Fit a Random Forest Regressor

In this section, we will use a Random Forest Regressor to predict a target variable. We use cross validation to estimate the regressor's ability to generalize on unseen data. Also, we want to tune a single hyperparameter, the max_depth of the trees, in the inner cross validation and evaluate the best estimator's performance in the outer cross validation loop. We will use the randomly generated dataset just as in the example in our Getting-Started guide.

Note how we use Optuna distributions to specify the hyperparameter search space. In the same syntax, you can add all kinds of hyperparameter distributions to the params dictionary in the mapping.

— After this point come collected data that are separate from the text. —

Definition set_enter_transaction_management (v : func) (t : transaction_module) : transaction_module :=
  {| commit := commit t; rollback := rollback t;
     savepoint_commit := savepoint_commit t;
     savepoint_rollback := savepoint_rollback t; enter_transaction_management := v;
     leave_transaction_management := leave_transaction_management t |}.

Definition set_leave_transaction_management (v : func) (t : transaction_module) : transaction_module :=
  {| commit := commit t; rollback := rollback t;
     savepoint_commit := savepoint_commit t;
     savepoint_rollback := savepoint_rollback t;
     enter_transaction_management := enter_transaction_management t;
     leave_transaction_management := v |}.

Definition upd_self (f : plugin -> plugin) (w : world) : world :=
  {| self := f (self w); settings := settings w; transaction := transaction w;
     environ := environ w; sys_path := sys_path w; trace := trace w |}.

Definition upd_settings (f : obj -> obj) (w : world) : world :=
  {| self := self w; settings := f (settings w); transaction := transaction w;
     environ := environ w; sys_path := sys_path w; trace := trace w |}.
(** After shape resolution the forward kernel has one more step that can
    end the call, the allocation of the reserve space in training; then it
    returns these outputs. *)
Lemma forward_after_resolve
    (get_size : workspace_get_size) (mt : MkldnnModelTypes)
    (is_training : bool) (ctx : OpKernelContext) (fi : ForwardInput) :
  ExtractForwardInput ctx mt = Ok fi ->
  let ms := model_shapes fi in
  let d := rnn_desc_of
             (if is_training then forward_training else forward_inference)
             mt ms in
  MkldnnRNNForwardOp_Compute get_size mt is_training ctx =
  (workspace_shape <-
     (if is_training
      then MakeTensorShape [to_int (get_size d / sizeof_T)] else Ok []) ;;
   Ok {| output := {| shape := output_shape ms |};
         output_h := {| shape := hidden_state_shape ms |};
         output_c :=
           {| shape := if HasInputC mt then hidden_state_shape ms else [] |};
         reserve_space := {| shape := workspace_shape |};
         forward_call :=
           {| call_desc := d; call_fwd_desc := d;
              call_cell_state := HasInputC mt;
              call_workspace :=
                if is_training then Some (get_size d) else None |} |}).
Proof.
  intros H ms d.
  destruct (ExtractForwardInput_pointers ctx mt fi H) as (_ & _ & _ & Hc & _).
  unfold MkldnnRNNForwardOp_Compute. rewrite H. cbn [bind]. rewrite Hc.
  subst d ms. unfold rnn_desc_of.
  destruct (HasInputC mt), is_training; reflexivity.
Qed.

Also, we use a model post processing function to extract the feature importances and plot them as SHAP beeswarm plots in Neptune. This is a very powerful feature of flexcv and you can use it to implement any kind of post processing you want. You can also use it to log additional metrics or results to Neptune.

import optuna
import numpy as np
from sklearn.ensemble import RandomForestRegressor

from flexcv import CrossValidation
from flexcv.synthesizer import generate_regression

# lets start with generating some clustered data
X, y, group, random_slopes = generate_regression(
    3, 100, n_slopes=1 ,noise_level=9.1e-2
)

# define a set of hyperparameters to tune
params = {
    "max_depth": optuna.distributions.IntDistribution(5, 100),
    "n_estimators": optuna.distributions.CategoricalDistribution([10]),
}

# instantiate the CrossValidation class
cv =CrossValidation()

# pass everything to CrossValidation using method chaining
results = (
    cv.set_data(X, y)
    .add_model(
        model_class=RandomForestRegressor,
        requires_inner_cv=True,
        params=params,
    )
    .set_inner_cv(3)
    .set_splits(n_splits_out=3)
    .perform()
    .get_results()
)

# Print the averaged R²
n_values =len(results["RandomForestRegressor"]["metrics"])
r2_values =[results["RandomForestRegressor"]["metrics"][k]["r2"] for k in range(n_values)]
print(np.mean(r2_values))
# save the results table to an excel file
results.summary.to_excel("results.xlsx")